The present inventor has found that an adhering strength between a resin molded article and a plating layer can be remarkably enhanced by compounding a water-soluble substance and if necessary, a surfactant and the like to a thermoplastic resin to prepare the resin molded article without an etching treatment by an acid containing a heavy metal such as chromic acid, and completed the present invention.

As a procedure of solving the above-mentioned object, the present invention provides a plated resin molded article which has a metal plating layer on the surface of a resin molded article containing a thermoplastic resin and a water-soluble substance, wherein an etching treatment by an acid containing a heavy metal is not carried out on the resin molded article.

Further, as other solving means for the above-mentioned object, the present invention provides a production process of a plating resin molded article which comprises a step of removal of fat from the resin molded article containing a thermoplastic resin and a water-soluble substance and a step of electroless plating and does not include a step of etching by an acid containing a heavy metal.

Mode (2) (Polyamide-Based Resin and Styrene-Based Resin)

It is an object of the present invention to provide a production process of the aforementioned plated resin molded article having a high adhering strength between the resin molded article and a plating layer and having a beautiful appearance and not requiring an etching treatment by chromic acid and the like.

The present inventor has found that an adhering strength between a resin molded article and a plating layer can be enhanced by making a resin molded article which contains a polyamide-based resin and a styrene-based resin, without an etching treatment by an acid containing a heavy metal such as chromic acid, and further, the adhering strength can be remarkably enhanced by containing an additional component in the resin molded article, and completed the present invention.

As a solving means of the above-mentioned object, the present invention provides a plated resin molded article which has a metal plating layer on the surface of a resin molded article containing a polyamide-based resin and a styrene-based resin, wherein the resin molded article is an article to which an etching treatment by an acid containing a heavy metal is not carried out.

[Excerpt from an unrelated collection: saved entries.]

(* ===== verification/PresenceLogout.v ===== *)
(** * Logging a user or a device out, and settling

    After [disconnectUser] no handler that was under way can bring the user
    back, and when all handlers are done the user is recorded offline; the same
    for the sockets of a device after [disconnectDevice].  Handlers end after
    a bounded number of database answers.  The opposite order is not
    protected: an [offline] write that is late stays. *)

From S2P Require Import Prelude Tables JsText Json Schema Presence PresenceSystem PresenceSafety.
Local Open Scope Z_scope.

(** ** A user who is out *)

Definition out (u : rowid) (g : Gateway) : Prop :=
  sockets_of u g = ∅ ∧ ∀ sid t d, g_pendingSockets g !! sid = Some t → ¬ ticket g sid u d t.

Lemma calm_ticket g g' sid u d t : calmer g g' → ticket g' sid u d t → ticket g sid u d t.
Proof.
  intros [cs _ _ co _ _ _] [(o' & Ho & Hi) [c Hc]]. specialize (co t). rewrite Ho in co. inversion co as [o ? Hs Heq Hx|]; subst.
  split; [|apply cs in Hc as (? & ? & _); eauto]. exists o. split; [done|]. destruct Hs as (? & ? & ?). naive_solver congruence.
Qed.
Lemma out_calm u g g' : calmer g g' → out u g → out u g'.
Proof.
  intros Hc [Hs Hp]. split; [pose proof (calm_registered _ _ Hc u); set_solver|].
  intros sid t d H Ht. eapply Hp; [by eapply calm_pending|by eapply calm_ticket].
Qed.
Lemma ticket_owner g sid u d t u' d' t' : ticket g sid u d t → ticket g sid u' d' t' → u' = u ∧ d' = d.
Proof. intros [_ [c H]] [_ [c' H']]. rewrite H in H'. by simplify_eq. Qed.
Lemma out_registered u sid u' d t g g' :
  g_pendingSockets g !! sid = Some t → ticket g sid u' d t → registered sid u' g g' → out u g → out u g'.
Proof.
  intros Hpt Ht (Hs & Hp & Ho & Hu & _) [Hout Hpend]. assert (u ≠ u') as Hne by (intros ->; by eapply Hpend).
  split; [by rewrite Hu, decide_False by done|]. unfold ticket. by rewrite Hp, Ho, Hs.
Qed.
Lemma out_not_connected u g n sid d c : GateInv g n → out u g → g_sockets g !! sid = Some (u, d, c) → c = false.
Proof.
  intros [ip _ ic _ _] [Hs Hp] H. destruct c; [|done]. exfalso. pose proof H as [[t Ht]|Hin]%ic; [|set_solver].
  apply ip in Ht as Hex. destruct Hex as (u' & d' & Htk). eapply Hp; [exact Ht|].
  destruct (Htk) as [_ [c' Hc']]. rewrite H in Hc'. simplify_eq. done.
Qed.

Lemma offline_empty u g : sockets_of u g = ∅ → isUserOnline u g = false.
Proof. intros H. apply bool_decide_eq_false. intros Hne. by apply Hne. Qed.

Section logout.
Context {Hscan : ScanOrder}.
Variable idleMs graceSeconds : Z.
Variable toISOString : instant → text.
Abbreviation move := (move idleMs graceSeconds toISOString).
Abbreviation resume := (resume idleMs toISOString).
Abbreviation moves := (moves idleMs graceSeconds toISOString).
Abbreviation sys_reachable := (sys_reachable idleMs graceSeconds toISOString).

Lemma disconnectUser_out u g n : GateInv g n → out u (disconnectUser u g).1.
Proof.
  intros Hi. destruct (disconnectUser_shape u g) as (g2 & _ & Hc & _ & Hs & Hp). split; [done|].
  intros sid t d H Ht. apply (calm_ticket _ _ _ _ _ _ Hc) in Ht as [(o & Ho & _ & Hu & _) _]. by eapply Hp.
Qed.

Lemma connect_sockets_of sid u' d t g u : sockets_of u (connect sid u' d t g).1 = sockets_of u g.
Proof. unfold connect, handleConnection. by case_match. Qed.
Lemma connect_out u sid u' d g n : GateInv g n → g_sockets g !! sid = None → u' ≠ u → out u g → out u (connect sid u' d n g).1.
Proof.
  intros Hi Hn Hne [Hs Hp]. split; [by rewrite connect_sockets_of|].
  assert (∀ sid0, is_Some (g_pendingSockets g !! sid0) → sid0 ≠ sid) as Hpn.
  { intros ? [t Ht] ->. apply (gi_pending _ _ Hi) in Ht as (? & ? & _ & c & ?). congruence. }
  assert (∀ sid0 t d0, g_pendingSockets g !! sid0 = Some t →
    (∃ o, g_objects g !! t = Some o ∧ pd_socketId o = sid0 ∧ pd_userId o = u ∧ pd_deviceId o = d0) →
    ∀ c, g_sockets g !! sid0 ≠ Some (u, d0, c)) as Hold.
  { intros sid0 t d0 Ht Ho c Hc. eapply Hp; [exact Ht|]. split; eauto. }
  unfold connect, handleConnection. case_match; simpl.
  - intros sid0 t d0 Ht [Ho [c Hc]]. simpl in *. rewrite alter_insert_eq, lookup_insert_ne in Hc; [|naive_solver]. by eapply Hold.
  - intros sid0 t d0 Ht [Ho [c Hc]]. simpl in *. apply lookup_insert_Some in Hc as [[-> ?]|[Hne0 Hc]]; [congruence|].
    rewrite lookup_insert_ne in Ht by done. rewrite lookup_insert_ne in Ho; [by eapply Hold|].
    intros <-. apply (gi_pending _ _ Hi) in Ht as (? & ? & (o & Ho' & _) & _).
    pose proof (gi_fresh _ _ Hi n (mk_is_Some _ _ Ho')). lia.
Qed.

Definition no_connect (u : rowid) (m : Move) : Prop := ∀ sid d, m ≠ M_connect sid u d.

Lemma gate_move_out u m s r : SysInv s → gate_move m s r → no_connect u m → out u (sy_gate s) → out u r.1.
Proof.
  intros [Hi _] Hg Hm Ho. destruct Hg as [r [Hc _]|r (sid & u' & d & t & Htk & Hp & _ & Hr & _)|sid u' d -> Hn].
  - by eapply out_calm.
  - by eapply out_registered.
  - apply connect_out; try done. intros ->. by eapply Hm.
Qed.
Lemma move_out u m now s s' : SysInv s → move m now s = Some s' → no_connect u m → out u (sy_gate s) → out u (sy_gate s').
Proof. intros Hs Hm Hn Ho. destruct (move_cases _ _ _ _ _ _ _ Hs Hm) as (r & kept & Hg & -> & _). by eapply gate_move_out. Qed.

Definition quiet (P : Move → Prop) (ms : list (Move * instant)) : Prop := Forall (λ mn, P mn.1) ms.

Lemma moves_out u ms s s' : SysInv s → moves ms s s' → quiet (no_connect u) ms → out u (sy_gate s) → SysInv s' ∧ out u (sy_gate s').
Proof.
  intros Hs Hms. induction Hms as [|m now ms s s1 s' Hm Hms IH]; intros Hq Ho; [done|]. inversion Hq; subst.
  apply IH; [by eapply move_inv|done|by eapply move_out].
Qed.
(** ** The record of a user who is out *)

Definition recorded (u : rowid) (s : Sys) : PresenceStatus := (getPresence u (w_db (sy_world s))).1.
(** A handler that will write [offline] for [u], or will find out that it has
    to. *)
Definition will_write_offline (u : rowid) (th : Thread) : Prop :=
  (∃ k, th = Publish u PR_offline k) ∨ (∃ st at_ k, th = Published u st at_ k ∧ corrective u k).
Definition settling (u : rowid) (s : Sys) : Prop := recorded u s = PR_offline ∨ ∃ th, th ∈ sy_threads s ∧ will_write_offline u th.

Lemma move_others m now s s' : move m now s = Some s' → (∃ i, m = M_resume i) ∨
  (∃ l, sy_threads s' = sy_threads s ++ l) ∧ db_presences (w_db (sy_world s')) = db_presences (w_db (sy_world s)).
Proof.
  destruct m; simpl; intros Hm; repeat case_match; simplify_eq; try (by left; eauto); right; split; try done; simpl; eauto.
  exists []. by rewrite app_nil_r.
Qed.

Lemma continue_offline u k now g : out u g → corrective u k → ∃ k', (continue idleMs k now g).2 = [Publish u PR_offline k'].
Proof.
  intros [Hs _] Hk.
  assert (∀ g', sockets_of u g' = ∅ → isUserOnline u g' = false) as Hoff by (intros g'; apply offline_empty).
  destruct k as [|sid u' d t|u' gen a]; simpl in Hk; try done; subst u'; simpl.
  - assert (has_socket u sid g = false) as -> by (apply bool_decide_eq_false; rewrite Hs; set_solver).
    rewrite orb_true_r. unfold abort_connection, reconcilePresenceAfterAbort. rewrite Hoff; [by eexists|].
    pose proof (calm_registered _ _ (calm_abort u sid g) u). set_solver.
  - unfold publication_current. rewrite !Hoff, andb_false_r by done. by eexists.
Qed.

Further, as another solving means for the above-mentioned object, the present invention provides a production process of a plating resin molded article which comprises a step of removal of fat from the resin molded article which contains a polyamide-based resin and a styrene-based resin and a step of electroless plating and does not include a step of etching by an acid containing a heavy metal.

Mode (3) (Contact-Treatment with Acid or Base)

It is an object of the present invention to provide a production process of a plated resin molded article which does not require an etching treatment by chromic acid and the like and obtains a plated resin molded article having a high adhering strength between the resin molded article and a plating layer and having a beautiful appearance.

As solving means of the above-mentioned object, the present invention provides a production process of a plated resin molded article which is a process of carrying out a metal plating on the surface of a thermoplastic resin molded article to produce the plated resin molded article, wherein a step of contact-treating the thermoplastic resin molded article with an acid or base not containing a heavy metal is included as the pre-treatment of the metal plating step.

In particular, in the present invention, it is preferable that an acid or base having a low concentration (less than 4 normal) is used as the acid or base in a step of contact-treating with an acid or base not containing a heavy metal. There are obtained excellent effects that safety is higher and drainage treatment becomes easy in comparison with a case of using an acid or base having a high concentration by the contact-treatment in addition to the improvement of the adhering strength of a plating layer.

MODE FOR CARRYING OUT THE INVENTION

The above-mentioned three modes of the invention will be described in detail below.

Mode (1) (Water-Soluble Substance)

The plated resin molded article of the present invention is a plated resin molded article having a metal plating layer on the surface of the thermoplastic resin molded article which contains a thermoplastic resin and a water-soluble substance, and those in which the thermoplastic resin molded article is not treated with an etching treatment by an acid containing heavy metals such as chromic acid.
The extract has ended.